American art historian

Robert Bartholow Harshe (1879–1938) was an artist and museum professional who served as director of the Art Institute of Chicago from 1921 to 1938.

==Early life and education==
Harshe was born in Salisbury, Missouri, the son of William and Emily (Robinson) Harshe. He graduated from the University of Missouri in 1899 and studied art at the School of the Art Institute of Chicago, the Art Students League of New York, the Colorossi Academy in Paris, and the Central School of Arts and Crafts in London. His media were etching and painting.

==Career==
In 1902 he began as a supervisor for manual arts in Columbus, Georgia, and was then Instructor of Fine Arts at the University of Missouri. In 1908 he became Assistant Professor of Graphic Arts at Stanford University. In 1913 he became a co-founder and first president of the California Society of Etchers, the predecessor of the California Society of Printmakers.

Harshe served as Assistant Director of the Department of Fine Arts for the 1915 Panama Pacific International Exposition in San Francisco.
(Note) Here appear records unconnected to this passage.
(** The witness: [r6] of [main] in file 31 at its recovery step.  The
    division by zero is not an [InternalError], so the recovery program
    halts with it again, and the run is halted. *)
Lemma recover_with_either_halt_is_recovery_witness :
  Either.run_either
    (Either.recover_from_internal_error_only (Either.DivideByZero "can't divide 6 by 0"))
  = Halted (Either.DivideByZero "can't divide 6 by 0")
  /\ Either.run_either
       (recover_with_either
          (Either.halt_with_error (Either.DivideByZero "can't divide 6 by 0"))
          Either.recover_from_internal_error_only)
     = Halted (Either.DivideByZero "can't divide 6 by 0").
Proof.
  split; [reflexivity |].
  apply (proj2 (proj2 (proj2
           (recover_with_either_halt_is_recovery
              (Either.DivideByZero "can't divide 6 by 0")
              Either.recover_from_internal_error_only)))).
  reflexivity.
Defined.

(** The runs [r5] and [r6] of [main] in file 31. *)
Lemma run_recover_with_either_examples :
  Either.run_either
    (recover_with_either Either.prog2_31 Either.recover_from_internal_error_only)
  = Completed (VInt 0)
  /\ Either.run_either
       (recover_with_either Either.prog3_31 Either.recover_from_internal_error_only)
     = Halted (Either.DivideByZero "can't divide 6 by 0").
Proof. split; reflexivity. Qed.

(** C9.  For every logging program [p]: through [p.muted()] a driver
    sees [Nop] for each [LogMessage] of [p] and every other request as
    it is, with the same end (for the object, under every sequence of
    sends, and for its tree); driving the muted program gives the value
    that driving [p] gives; and [run_collecting] of the muted program
    returns that value with an empty list of messages. *)
Theorem muted_drops_logs_and_keeps_result (p : Logging.LoggingGen) :
  (forall sends : list unit,
      observe sends (Logging.muted_obj (Logging.mkLogging (Unstarted p)))
      = (map mute_request (fst (observe sends (Unstarted p))),
         snd (observe sends (Unstarted p))))
  /\ (forall sends : list unit,
         observe sends (Logging.muted_obj (Logging.mkLogging (Unstarted p)))
         = observe sends (Unstarted (Logging.muted p)))
  /\ (forall replies : list unit,
         trace replies (Logging.muted p)
         = (map mute_request (fst (trace replies p)), snd (trace replies p)))
  /\ Logging.run_muted (Logging.muted p) = Logging.run_muted p
  /\ Logging.run_collecting (Logging.muted p)
     = match Logging.run_collecting p with
       | Ok (value, _) => Ok (value, [])
       | Exc x => Exc x
       end.
Proof.
  split; [| split; [| split; [| split]]].
  - intros sends. unfold Logging.muted_obj.
    now rewrite Logging_observe, MuteLogging_observe, Logging_observe.
  - apply muted_reifies.
  - apply trace_muted.
  - apply run_muted_muted.
  - apply run_collecting_from_muted.
Qed.
Lemma dedup_by_covers l y :
  (∀ a b c, same a b = true → same b c = true → same a c = true) →
  (∀ a, same a a = true) →
  y ∈ l → ∃ z, z ∈ dedup_by same l ∧ same y z = true.
Proof.
  intros Htr Hrefl Hy. destruct l as [|x l]; [by apply not_elem_of_nil in Hy |].
  simpl. apply elem_of_cons in Hy as [-> | Hy].
  - exists x. split; [apply list_elem_of_here | done].
  - destruct (dedup_after_covers x l y Htr Hrefl Hy) as [? | (z & ? & ?)].
    + exists x. split; [apply list_elem_of_here | done].
    + exists z. split; [by apply list_elem_of_further | done].
Qed.

(** On a sorted list whose ties are exactly the [same] elements, [dedup_by] leaves a
    strictly sorted list. *)
Lemma dedup_after_strict (cmp : A → A → comparison) `{!CmpOrder cmp} x l :
  (∀ a b, a ∈ x :: l → b ∈ x :: l → cmp a b = Eq → same b a = true) →
  StronglySorted (cmp_le cmp) (x :: l) →
  StronglySorted (cmp_lt cmp) (x :: dedup_after same x l).
Proof.
  revert x. induction l as [|y l IH]; intros x Hsame Hs; simpl.
  { apply StronglySorted_cons. split; constructor. }
  apply StronglySorted_cons in Hs as [Hx Hs].
  destruct (same y x) eqn:E.
  - apply IH; [intros a b Ha Hb; apply Hsame; set_solver |].
    apply StronglySorted_cons in Hs as [_ Hs]. apply StronglySorted_cons.
    split; [by apply Forall_cons in Hx as [_ ?] | done].
  - assert (StronglySorted (cmp_lt cmp) (y :: dedup_after same y l)) as Hy.
    { apply IH; [| done]. intros a b Ha Hb. apply Hsame; by apply list_elem_of_further. }
    apply StronglySorted_cons. split; [| done].
    apply Forall_cons in Hx as [Hxy _].
    assert (cmp x y = Lt) as Hlt.
    { unfold cmp_le in Hxy. destruct (cmp x y) eqn:E'; [| done | done].
      rw (Hsame x y) // in E; set_solver. }
    apply (StronglySorted_Forall _ _ _ _ Hy); [| done].
    intros z Hyz. by apply (cmp_lt_trans cmp x y).
Qed.

Lemma dedup_by_strict (cmp : A → A → comparison) `{!CmpOrder cmp} l :
  (∀ a b, a ∈ l → b ∈ l → cmp a b = Eq → same b a = true) →
  StronglySorted (cmp_le cmp) l → StronglySorted (cmp_lt cmp) (dedup_by same l).
Proof. destruct l; simpl; [constructor | by apply dedup_after_strict]. Qed.

(** On a sorted list the element kept is the first of its key. *)
Lemma dedup_after_first {K} (key : A → K) (R : relation A) `{!Asymmetric R} x l y z :
  (∀ a b, same a b = true ↔ key a = key b) →
  (∀ a b c, R a b → R b c → key a = key c → key b = key a) →
  StronglySorted R (x :: l) → y ∈ x :: dedup_after same x l → z ∈ x :: l →
  key z = key y → z = y ∨ R y z.
Proof.
  intros Hsame Hconv. revert x z. induction l as [|w l IH]; intros x z Hs Hy Hz E.
  { simpl in Hy. set_solver. }
  pose proof Hs as [Hx Hl]%StronglySorted_cons. rw Forall_forall in Hx. simpl in Hy.
  assert (StronglySorted R (x :: l)) as Hs'.
  { apply (StronglySorted_sublist R _ (x :: w :: l)); [| done]. by apply sublist_skip, sublist_cons. }
  destruct (same w x) eqn:Ew.
  - apply Hsame in Ew. apply elem_of_cons in Hz as [-> | [-> | Hz]%elem_of_cons];
      [by apply (IH x); [| | left |] | | by apply (IH x); [| | right |]].
    apply elem_of_cons in Hy as Hy'. destruct Hy' as [-> | Hy'].
    { right. apply Hx. left. }
    assert (y ∈ l) as Hyl by (eapply sublist_subseteq; [apply dedup_after_sublist | done]).
    destruct (IH x x Hs' Hy (list_elem_of_here _ _)) as [<- | Hyx]; [congruence | right; apply Hx; left |].
    exfalso. apply (asymmetry (R:=R) Hyx), Hx. by right.
  - apply elem_of_cons in Hy as [-> | Hy].
    { apply elem_of_cons in Hz as [-> | Hz]; [by left | right; by apply Hx]. }
    apply elem_of_cons in Hz as [-> | Hz]; [| by apply (IH w)].
    exfalso. assert (key w ≠ key x) as Hne by (intros Hk%Hsame; congruence).
    apply elem_of_cons in Hy as [-> | Hy]; [congruence |].
    assert (y ∈ l) as Hyl by (eapply sublist_subseteq; [apply dedup_after_sublist | done]).
    apply StronglySorted_cons in Hl as [Hw _]. rw Forall_forall in Hw.
    apply Hne, (Hconv x w y); [apply Hx; left | by apply Hw | done].
Qed.

Lemma dedup_by_first {K} (key : A → K) (R : relation A) `{!Asymmetric R} l y z :
  (∀ a b, same a b = true ↔ key a = key b) →
  (∀ a b c, R a b → R b c → key a = key c → key b = key a) →
  StronglySorted R l → y ∈ dedup_by same l → z ∈ l → key z = key y → z = y ∨ R y z.
Proof.
  intros Hsame Hconv. destruct l as [|x l]; [by intros _ ?%not_elem_of_nil |].
  by apply dedup_after_first.
Qed.
End dedup.

Lemma elem_of_dedup {A} `{EqDecision A} (x : A) l : x ∈ dedup l ↔ x ∈ l.
Proof.
  split.
  - intros Hx. eapply sublist_subseteq; [apply dedup_by_sublist | done].
  - intros Hx. destruct (dedup_by_covers (λ x y, bool_decide (x = y)) l x) as (z & Hz & E).
    + intros a b c. rw !bool_decide_eq_true. congruence.
    + intros a. by rw bool_decide_eq_true.
    + done.
    + apply bool_decide_eq_true in E as ->. done.
Qed.

Lemma dedup_sorted {A} `{EqDecision A} (R : relation A) (l : list A) :
  StronglySorted R l → StronglySorted R (dedup l).
Proof. apply StronglySorted_sublist, dedup_by_sublist. Qed.

(** ** Lemmas on iterator adaptors *)
Lemma elem_of_filter_map {A B} (f : A → option B) l y :
  y ∈ filter_map f l ↔ ∃ x, x ∈ l ∧ f x = Some y.
Proof.
  induction l as [|x l IH]; simpl; [set_solver |].
  destruct (f x) eqn:E; rw ?elem_of_cons IH; [set_solver |].
  split; [set_solver |]. intros (z & [-> | Hz]%elem_of_cons & Hf); [congruence | eauto].
Qed.

Lemma filter_map_app {A B} (f : A → option B) l k :
  filter_map f (l ++ k) = filter_map f l ++ filter_map f k.
Proof. induction l as [|x l IH]; simpl; [done |]. destruct (f x); by rw IH. Qed.

Lemma filter_map_perm {A B} (f : A → option B) l l' : l ≡ₚ l' → filter_map f l ≡ₚ filter_map f l'.
Proof.
  induction 1 as [|x l l' Hl IH|x y l|l1 l2 l3 H1 IH1 H2 IH2]; simpl.
  - done.
  - destruct (f x); by rw IH.
  - destruct (f x), (f y); [apply Permutation_swap | done..].
  - by rw IH1.
Qed.

Lemma filter_map_filter {A B C} (f : A → option B) (p : B → bool) (g : B → option C) (h : A → option C) l :
  (∀ x, match f x with Some y => if p y then g y else None | None => None end = h x) →
  filter_map g (List.filter p (filter_map f l)) = filter_map h l.
Proof.
  intros Hh. induction l as [|x l IH]; simpl; [done |]. rw -(Hh x).
  destruct (f x) as [y|]; simpl; [| done]. destruct (p y); simpl; [| done]. by rw IH.
Qed.

Lemma filter_map_omap {A B} (f : A → option B) l : filter_map f l = omap f l.
Proof. induction l as [|x l IH]; simpl; [done |]. rw IH. by destruct (f x). Qed.

Lemma filter_none {A} (p : A → bool) l : (∀ x, p x = false) → List.filter p l = [].
Proof. intros H. induction l as [|x l IH]; simpl; [done |]. by rw H. Qed.

Lemma filter_all {A} (p : A → bool) l : (∀ x, p x = true) → List.filter p l = l.
Proof. intros H. induction l as [|x l IH]; simpl; [done |]. by rw H IH. Qed.

Lemma filter_eq {A} (p q : A → bool) l : (∀ x, p x = q x) → List.filter p l = List.filter q l.
Proof. intros H. induction l as [|x l IH]; simpl; [done |]. by rw H IH. Qed.

Lemma StronglySorted_lookup {A} (R : relation A) l i j x y :
  StronglySorted R l → i < j → l !! i = Some x → l !! j = Some y → R x y.
Proof.
  intros Hs. revert i j. induction Hs as [|z l Hs IH Hz]; [done |]. intros [|i] [|j] Hij; simpl; try lia.
  - intros [= ->] Hy. apply (proj1 (Forall_forall _ _) Hz). by eapply list_elem_of_lookup_2.
  - apply IH. lia.
Qed.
That same year he became Director of the Oakland, California Public Museum, one of the predecessors of the Oakland Museum of California, and in 1916 he created and began directing the Oakland Art Gallery as an extension of the museum. He became Assistant Director of the Carnegie Institute of Pittsburgh from 1916 until 1920. He then became Assistant Director of the Art Institute of Chicago in 1920 under George Eggers. He became Director the following year, and remained in that position until his death in 1938. As Director of the museum, he acted as Chief Curator for Paintings and Sculpture.